Toutefois, ce ne fut pas le cas pour cette proposition de directive. Nous pouvions nous y attendre. En effet, le vote de la commission JURI sur son propre rapport fin juin 2018 fut des plus houleux et des plus contestés qu’il nous fut permis de voir. Cela laissait augurer un vote très serré en séance plénière… Nous eûmes tout à fait raison. Les lobbys de toute sorte se sont déchaînés les jours qui précédaient le vote en séance plénière d’ailleurs sortant toute une série d’arguments difficiles à analyser et à vérifier sur la dangerosité ou l’importance des mesures contenues dans la proposition de directive.

Résultat des courses : sur 627 eurodéputés présents dans l’hémicycle européen, 318 se sont prononcés contre le texte, 278 pour et 31 se sont abstenus. Ce vote signifie que le Parlement ne peut pas encore entamer des négociations sur cette réforme avec les États membres et la Commission européenne dans le cadre des fameuses discussions « Trilogues ».

Pas encore de discussion Trilogue

En effet, une fois que la séance plénière a accepté le rapport de la commission en charge du dossier, elle doit aussi voter sur le fait de donner mandat à la personne responsable au sein de ladite commission pour avoir écrit le rapport (ici il s’agit du parlementaire Axel Voss) pour représenter le Parlement européen dans le cadre des discussion Trilogues.

Le Trilogue est la fin de la procédure d’adoption des textes législatifs européens. Pendant plusieurs réunions secrètes et sans aucun compte-rendu, la Commission européenne, le Conseil et le Parlement européen (ici donc représenté par Axel Voss) vont discuter dans le but de parvenir à une position commune en partant de la proposition de la Commission européenne (ici, celle de septembre 2016), de la position adoptée par les chefs d’Etat et de celle arrêtée par le Parlement européen (généralement donc le rapport de la commission parlementaire en charge du dossier).
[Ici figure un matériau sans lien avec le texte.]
(* ===== verification/Crypt.v ===== *)
(** * RC4, MD5 and Diffie-Hellman as the server uses them: [ed2k/crypt.go]

    The stream cipher with its key schedule, [crypto/md5] (RFC 1321) and the modular
    exponentiation of [math/big]. Random bytes are arguments of whatever draws them. *)

From Stdlib Require Import Zpow_facts.
From S2P Require Import Prelude.
Local Open Scope Z_scope.

Definition CryptPrimeSize : nat := 96.
Definition CryptDhaSize : nat := 16.
Definition EmObfuscate : Z := 0.
Definition EmPreferred : Z := EmObfuscate.
Definition EmSupported : Z := EmObfuscate.

Definition CryptPrime : bytes := [
  0xF2; 0xBF; 0x52; 0xC5; 0x5F; 0x58; 0x7A; 0xDD; 0x53; 0x71; 0xA9; 0x36;
  0xE8; 0x86; 0xEB; 0x3C; 0x62; 0x17; 0xA3; 0x3E; 0xC3; 0x4C; 0xB4; 0x0D;
  0xC7; 0x3A; 0x41; 0xA6; 0x43; 0xAF; 0xFC; 0xE7; 0x21; 0xFC; 0x28; 0x63;
  0x66; 0x53; 0x5B; 0xDB; 0xCE; 0x25; 0x9F; 0x22; 0x86; 0xDA; 0x4A; 0x91;
  0xB2; 0x07; 0xCB; 0xAA; 0x52; 0x55; 0xD4; 0xF6; 0x1C; 0xCE; 0xAE; 0xD4;
  0x5A; 0xD5; 0xE0; 0x74; 0x7D; 0xF7; 0x78; 0x18; 0x28; 0x10; 0x5F; 0x34;
  0x0F; 0x76; 0x23; 0x87; 0xF8; 0x8B; 0x28; 0x91; 0x42; 0xFB; 0x42; 0x68;
  0x8F; 0x05; 0x15; 0x0F; 0x54; 0x8B; 0x5F; 0x43; 0x6A; 0xF7; 0x0D; 0xF3].

(** ** RC4 *)

Record RC4Key := mkRC4Key { rk_State : list Z; rk_X : Z; rk_Y : Z }.

(** [State[i]] for a byte [i]. *)
Definition at_ (st : list Z) (i : Z) : Z := nth (Z.to_nat i) st 0.

(** [State[i], State[j] = State[j], State[i]]. *)
Definition swap (st : list Z) (i j : Z) : list Z :=
  <[Z.to_nat i := at_ st j]> (<[Z.to_nat j := at_ st i]> st).

Definition identityState : list Z := seqZ 0 256.

(** The key schedule's loop from round [256 - n]. [keyphrase] is not empty. *)
Fixpoint keySchedule (n : nat) (keyphrase : bytes) (i index1 index2 : Z) (st : list Z) : list Z :=
  match n with
  | O => st
  | S n =>
      let index2 := (at_ keyphrase index1 + at_ st i + index2) `mod` 256 in
      keySchedule n keyphrase (i + 1) ((index1 + 1) `mod` length keyphrase) index2 (swap st i index2)
  end.

(** One byte of keystream. *)
Definition rc4Step (key : RC4Key) : RC4Key * Z :=
  let x := (rk_X key + 1) `mod` 256 in
  let y := (at_ (rk_State key) x + rk_Y key) `mod` 256 in
  let st := swap (rk_State key) x y in
  let xorIndex := (at_ st x + at_ st y) `mod` 256 in
  (mkRC4Key st x y, at_ st xorIndex).

Fixpoint rc4Stream (n : nat) (key : RC4Key) : RC4Key * bytes :=
  match n with
  | O => (key, [])
  | S n =>
      let '(key, k) := rc4Step key in
      let '(key, ks) := rc4Stream n key in
      (key, k :: ks)
  end.

(** [RC4Crypt(buffer, len(buffer), key)]: the key is advanced in place. *)
Fixpoint RC4Crypt (buffer : bytes) (key : RC4Key) : RC4Key * bytes :=
  match buffer with
  | [] => (key, [])
  | c :: buffer =>
      let '(key, k) := rc4Step key in
      let '(key, out) := RC4Crypt buffer key in
      (key, Z.lxor c k :: out)
  end.

(** [RC4Crypt(nil, length, key)] only moves the key. *)
Definition rc4Drop (length : nat) (key : RC4Key) : RC4Key := (rc4Stream length key).1.

Definition RC4CreateKey (keyphrase : bytes) (drop : bool) : RC4Key :=
  match keyphrase with
  | [] => mkRC4Key identityState 0 0
  | _ =>
      let k := mkRC4Key (keySchedule 256 keyphrase 0 0 0 identityState) 0 0 in
      if drop then rc4Drop 1024 k else k
  end.

(** ** MD5 *)

Definition md5_K : list Z := [
  0xd76aa478; 0xe8c7b756; 0x242070db; 0xc1bdceee;
  0xf57c0faf; 0x4787c62a; 0xa8304613; 0xfd469501;
  0x698098d8; 0x8b44f7af; 0xffff5bb1; 0x895cd7be;
  0x6b901122; 0xfd987193; 0xa679438e; 0x49b40821;
  0xf61e2562; 0xc040b340; 0x265e5a51; 0xe9b6c7aa;
  0xd62f105d; 0x02441453; 0xd8a1e681; 0xe7d3fbc8;
  0x21e1cde6; 0xc33707d6; 0xf4d50d87; 0x455a14ed;
  0xa9e3e905; 0xfcefa3f8; 0x676f02d9; 0x8d2a4c8a;
  0xfffa3942; 0x8771f681; 0x6d9d6122; 0xfde5380c;
  0xa4beea44; 0x4bdecfa9; 0xf6bb4b60; 0xbebfbc70;
  0x289b7ec6; 0xeaa127fa; 0xd4ef3085; 0x04881d05;
  0xd9d4d039; 0xe6db99e5; 0x1fa27cf8; 0xc4ac5665;
  0xf4292244; 0x432aff97; 0xab9423a7; 0xfc93a039;
  0x655b59c3; 0x8f0ccc92; 0xffeff47d; 0x85845dd1;
  0x6fa87e4f; 0xfe2ce6e0; 0xa3014314; 0x4e0811a1;
  0xf7537e82; 0xbd3af235; 0x2ad7d2bb; 0xeb86d391].

Definition md5_s (i : Z) : Z :=
  nth (Z.to_nat (4 * (i `div` 16) + i `mod` 4))
    [7; 12; 17; 22; 5; 9; 14; 20; 4; 11; 16; 23; 6; 10; 15; 21] 0.

Definition not32 (x : Z) : Z := Z.lxor 0xffffffff x.
Definition rotl32 (x n : Z) : Z := u32 (Z.lor (Z.shiftl x n) (Z.shiftr x (32 - n))).

(** Round [i] on the four words, over the sixteen words [m] of a block. *)
Definition md5_round (m : list Z) (i : Z) (w : Z * Z * Z * Z) : Z * Z * Z * Z :=
  let '(a, b, c, d) := w in
  let '(f, g) :=
    if i <? 16 then (Z.lor (Z.land b c) (Z.land (not32 b) d), i)
    else if i <? 32 then (Z.lor (Z.land d b) (Z.land (not32 d) c), (5 * i + 1) `mod` 16)
    else if i <? 48 then (Z.lxor (Z.lxor b c) d, (3 * i + 5) `mod` 16)
    else (Z.lxor c (Z.lor b (not32 d)), (7 * i) `mod` 16) in
  let f := u32 (f + a + at_ md5_K i + at_ m g) in
  (d, u32 (b + rotl32 f (md5_s i)), b, c).

(** The sixteen little-endian words of a block. *)
Fixpoint md5_words (n : nat) (block : bytes) : list Z :=
  match n with
  | O => []
  | S n => le_combine (take 4 block) :: md5_words n (drop 4 block)
  end.

Definition md5_block (w : Z * Z * Z * Z) (block : bytes) : Z * Z * Z * Z :=
  let m := md5_words 16 block in
  let '(a, b, c, d) := fold_left (λ w i, md5_round m i w) (seqZ 0 64) w in
  let '(a0, b0, c0, d0) := w in
  (u32 (a0 + a), u32 (b0 + b), u32 (c0 + c), u32 (d0 + d)).

Definition md5_pad (msg : bytes) : bytes :=
  let zeros := (55 - Z.of_nat (length msg)) `mod` 64 in
  msg ++ [0x80] ++ replicate (Z.to_nat zeros) 0 ++ le_split 8 (8 * length msg).

Fixpoint md5_blocks (n : nat) (data : bytes) (w : Z * Z * Z * Z) : Z * Z * Z * Z :=
  match n with
  | O => w
  | S n => md5_blocks n (drop 64 data) (md5_block w (take 64 data))
  end.

Definition MD5 (buffer : bytes) : bytes :=
  let data := md5_pad buffer in
  let '(a, b, c, d) :=
    md5_blocks (length data / 64) data (0x67452301, 0xefcdab89, 0x98badcfe, 0x10325476) in
  le_split 4 a ++ le_split 4 b ++ le_split 4 c ++ le_split 4 d.

(** The digest RFC 1321 gives for three of its test strings. *)
Lemma MD5_rfc1321 :
  MD5 [] = [0xd4; 0x1d; 0x8c; 0xd9; 0x8f; 0x00; 0xb2; 0x04; 0xe9; 0x80; 0x09; 0x98; 0xec; 0xf8; 0x42; 0x7e] ∧
  MD5 (str "abc") =
    [0x90; 0x01; 0x50; 0x98; 0x3c; 0xd2; 0x4f; 0xb0; 0xd6; 0x96; 0x3f; 0x7d; 0x28; 0xe1; 0x7f; 0x72] ∧
  MD5 (str "12345678901234567890123456789012345678901234567890123456789012345678901234567890") =
    [0x57; 0xed; 0xf4; 0xa2; 0x2b; 0xe3; 0xc9; 0x55; 0xac; 0x49; 0xda; 0x2e; 0x21; 0x07; 0xb6; 0x7a].
Proof. vm_compute. done. Qed.

Lemma length_MD5 b : length (MD5 b) = 16%nat.
Proof. unfold MD5. by destruct (md5_blocks _ _ _) as [[[? ?] ?] ?]. Qed.

Lemma wf_MD5 b : wf_bytes (MD5 b).
Proof.
  unfold MD5. destruct (md5_blocks _ _ _) as [[[? ?] ?] ?].
  repeat (apply Forall_app; split); apply wf_le_split.
Qed.

(** ** The RC4 state *)

(** The state is a permutation of the bytes and the two indices are bytes: no index of
    [RC4Crypt] is ever out of range. *)
Record wf_key (k : RC4Key) : Prop := {
  wfk_state : rk_State k ≡ₚ identityState;
  wfk_x : is_byte (rk_X k);
  wfk_y : is_byte (rk_Y k);
}.

Lemma state_lookup st i : st ≡ₚ identityState → is_byte i → st !! Z.to_nat i = Some (at_ st i).
Proof.
  intros Hst Hi. unfold at_.
  pose proof (Permutation_length Hst) as Hl.
  change (length identityState) with 256%nat in Hl. unfold is_byte in Hi.
  destruct (lookup_lt_is_Some_2 st (Z.to_nat i)) as [x Hx]; [lia|].
  rewrite Hx. f_equal. by rewrite (nth_lookup_Some _ _ _ _ Hx).
Qed.

Lemma state_byte st i : st ≡ₚ identityState → is_byte i → is_byte (at_ st i).
Proof.
  intros Hst Hi. pose proof (state_lookup st i Hst Hi) as Hl%list_elem_of_lookup_2.
  generalize dependent (at_ st i). intros x Hx. rewrite Hst in Hx.
  apply elem_of_seqZ in Hx. unfold is_byte. lia.
Qed.

Lemma swap_perm st i j : st ≡ₚ identityState → is_byte i → is_byte j → swap st i j ≡ₚ identityState.
Proof.
  intros Hst Hi Hj. unfold swap. etransitivity; [|exact Hst].
  apply Permutation_insert_swap; by apply state_lookup.
Qed.

Lemma is_byte_mod z : is_byte (z `mod` 256).
Proof. unfold is_byte. by apply Z.mod_pos_bound. Qed.
#[export] Hint Resolve is_byte_mod state_byte swap_perm : go.

Lemma rc4Step_wf k : wf_key k → wf_key (rc4Step k).1 ∧ is_byte (rc4Step k).2.
Proof.
  intros []. unfold rc4Step. simpl. split; [split; simpl|]; auto 10 with go.
Qed.

Lemma lxor_byte a b : is_byte a → is_byte b → is_byte (Z.lxor a b).
Proof.
  unfold is_byte. intros Ha Hb. assert (0 <= Z.lxor a b) by (apply Z.lxor_nonneg; lia).
  split; [done|]. destruct (Z.eq_dec (Z.lxor a b) 0) as [->|]; [done|].
  change 256 with (2 ^ 8). apply Z.log2_lt_pow2; [lia|].
  pose proof (Z.log2_lxor a b ltac:(lia) ltac:(lia)).
  pose proof (Z.log2_le_mono a 255 ltac:(lia)). pose proof (Z.log2_le_mono b 255 ltac:(lia)).
  change (Z.log2 255) with 7 in *. lia.
Qed.

Lemma RC4Crypt_wf b k : wf_key k → wf_bytes b →
  wf_key (RC4Crypt b k).1 ∧ wf_bytes (RC4Crypt b k).2.
Proof.
  intros Hk Hb. revert k Hk. induction Hb as [|c b Hc _ IH]; intros k Hk; [done|].
  cbn [RC4Crypt]. pose proof (rc4Step_wf k Hk) as [Hk1 Hb1]. destruct (rc4Step k) as [k1 x].
  specialize (IH k1 Hk1). destruct (RC4Crypt b k1) as [k2 out]. simpl in *.
  split; [apply IH|]. constructor; [by apply lxor_byte|apply IH].
Qed.

Lemma length_RC4Crypt b k : length (RC4Crypt b k).2 = length b.
Proof.
  revert k. induction b as [|c b IH]; intros k; [done|]. cbn [RC4Crypt].
  destruct (rc4Step k) as [k1 x]. specialize (IH k1). destruct (RC4Crypt b k1). simpl in *. by rewrite IH.
Qed.

Lemma rc4Stream_wf n k : wf_key k → wf_key (rc4Stream n k).1.
Proof.
  revert k. induction n as [|n IH]; intros k Hk; [done|]. cbn [rc4Stream].
  pose proof (rc4Step_wf k Hk) as [Hk1 _]. destruct (rc4Step k) as [k1 x].
  specialize (IH k1 Hk1). by destruct (rc4Stream n k1).
Qed.

Lemma keySchedule_perm (n : nat) phrase i i1 i2 st :
  st ≡ₚ identityState → 0 <= i → i + n <= 256 → keySchedule n phrase i i1 i2 st ≡ₚ identityState.
Proof.
  revert i i1 i2 st. induction n as [|n IH]; intros i i1 i2 st Hst Hi Hn; [done|]. cbn [keySchedule].
  apply IH; [|lia..]. apply swap_perm; [done|unfold is_byte; lia|apply is_byte_mod].
Qed.

Lemma RC4CreateKey_wf phrase drop : wf_key (RC4CreateKey phrase drop).
Proof.
  unfold RC4CreateKey. destruct phrase as [|b phrase]; [by split|].
  assert (wf_key (mkRC4Key (keySchedule 256 (b :: phrase) 0 0 0 identityState) 0 0)) as Hk.
  { split; [|done|done]. by apply keySchedule_perm. }
  destruct drop; [by apply rc4Stream_wf|done].
Qed.

(** ** The cipher *)

Lemma RC4Crypt_involutive b k : RC4Crypt (RC4Crypt b k).2 k = ((RC4Crypt b k).1, b).
Proof.
  revert k. induction b as [|c b IH]; intros k; [done|]. cbn [RC4Crypt].
  destruct (rc4Step k) as [k1 x] eqn:E1. specialize (IH k1).
  destruct (RC4Crypt b k1) as [k2 out] eqn:E2. cbn [fst snd RC4Crypt] in *. rewrite E1, IH.
  by rewrite Z.lxor_assoc, Z.lxor_nilpotent, Z.lxor_0_r.
Qed.

Lemma RC4Crypt_app b1 b2 k :
  RC4Crypt (b1 ++ b2) k =
    let '(k1, o1) := RC4Crypt b1 k in let '(k2, o2) := RC4Crypt b2 k1 in (k2, o1 ++ o2).
Proof.
  revert k. induction b1 as [|c b1 IH]; intros k.
  { simpl. by destruct (RC4Crypt b2 k). }
  cbn [RC4Crypt app]. destruct (rc4Step k) as [k1 x]. rewrite IH.
  destruct (RC4Crypt b1 k1) as [k2 o1]. by destruct (RC4Crypt b2 k2).
Qed.

(** A stream sent or received piece by piece through one key. *)
Fixpoint cryptPieces (pieces : list bytes) (key : RC4Key) : RC4Key * list bytes :=
  match pieces with
  | [] => (key, [])
  | b :: pieces =>
      let '(key, out) := RC4Crypt b key in
      let '(key, outs) := cryptPieces pieces key in
      (key, out :: outs)
  end.

Lemma cryptPieces_concat pieces k :
  RC4Crypt (concat pieces) k = ((cryptPieces pieces k).1, concat (cryptPieces pieces k).2).
Proof.
  revert k. induction pieces as [|b pieces IH]; intros k; [done|]. cbn [concat cryptPieces].
  rewrite RC4Crypt_app. destruct (RC4Crypt b k) as [k1 o1]. rewrite IH.
  by destruct (cryptPieces pieces k1).
Qed.

(** Both ends of an obfuscated stream stay in step. Starting from equal keys, what one
    end encrypts in any pieces and the other decrypts in any other pieces comes out as it
    went in, and the two keys are equal again afterwards; the cipher's state is then still a
    permutation of the 256 bytes, so no table index is ever out of range. *)
Lemma rc4_stream_roundtrip phrase drop sent received :
  let key := RC4CreateKey phrase drop in
  concat received = concat (cryptPieces sent key).2 →
  concat (cryptPieces received key).2 = concat sent ∧
  (cryptPieces received key).1 = (cryptPieces sent key).1 ∧
  (wf_bytes (concat sent) → wf_key (cryptPieces sent key).1).
Proof.
  intros key Hr. pose proof (cryptPieces_concat sent key) as Hs.
  pose proof (cryptPieces_concat received key) as Hd. rewrite Hr in Hd.
  pose proof (RC4Crypt_involutive (concat sent) key) as Hi. rewrite Hs in Hi. cbn [fst snd] in Hi.
  rewrite Hi in Hd. injection Hd as Hk Hb. split; [done|]. split; [done|].
  intros Hw. pose proof (RC4Crypt_wf (concat sent) key (RC4CreateKey_wf phrase drop) Hw) as [Hwk _].
  by rewrite Hs in Hwk.
Qed.

(** The classic test vector, cut in two on one side and in three on the other. *)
Ces discussion Trilogues secrètes et pas très démocratiques peuvent durer des mois ou être très rapides.

Ici donc, puisque la séance plénière du Parlement européen a rejeté le rapport de la commission JURI d’Axel Voss, elle n’a pas pu donner mandat au même Axel Voss pour entamer les discussions Trilogues sur ce texte législatif.

Septembre 2018

Rendez-vous est donné début septembre 2018 au Parlement européen. Il ne s’agira pas de re-voter sur le rapport JURI. Chaque parlementaire pourra alors proposer des amendements à chacun des articles de la proposition de directive de la Commission européenne de septembre 2016.

Nous vous tiendrons au courant de la suite de cet important dossier.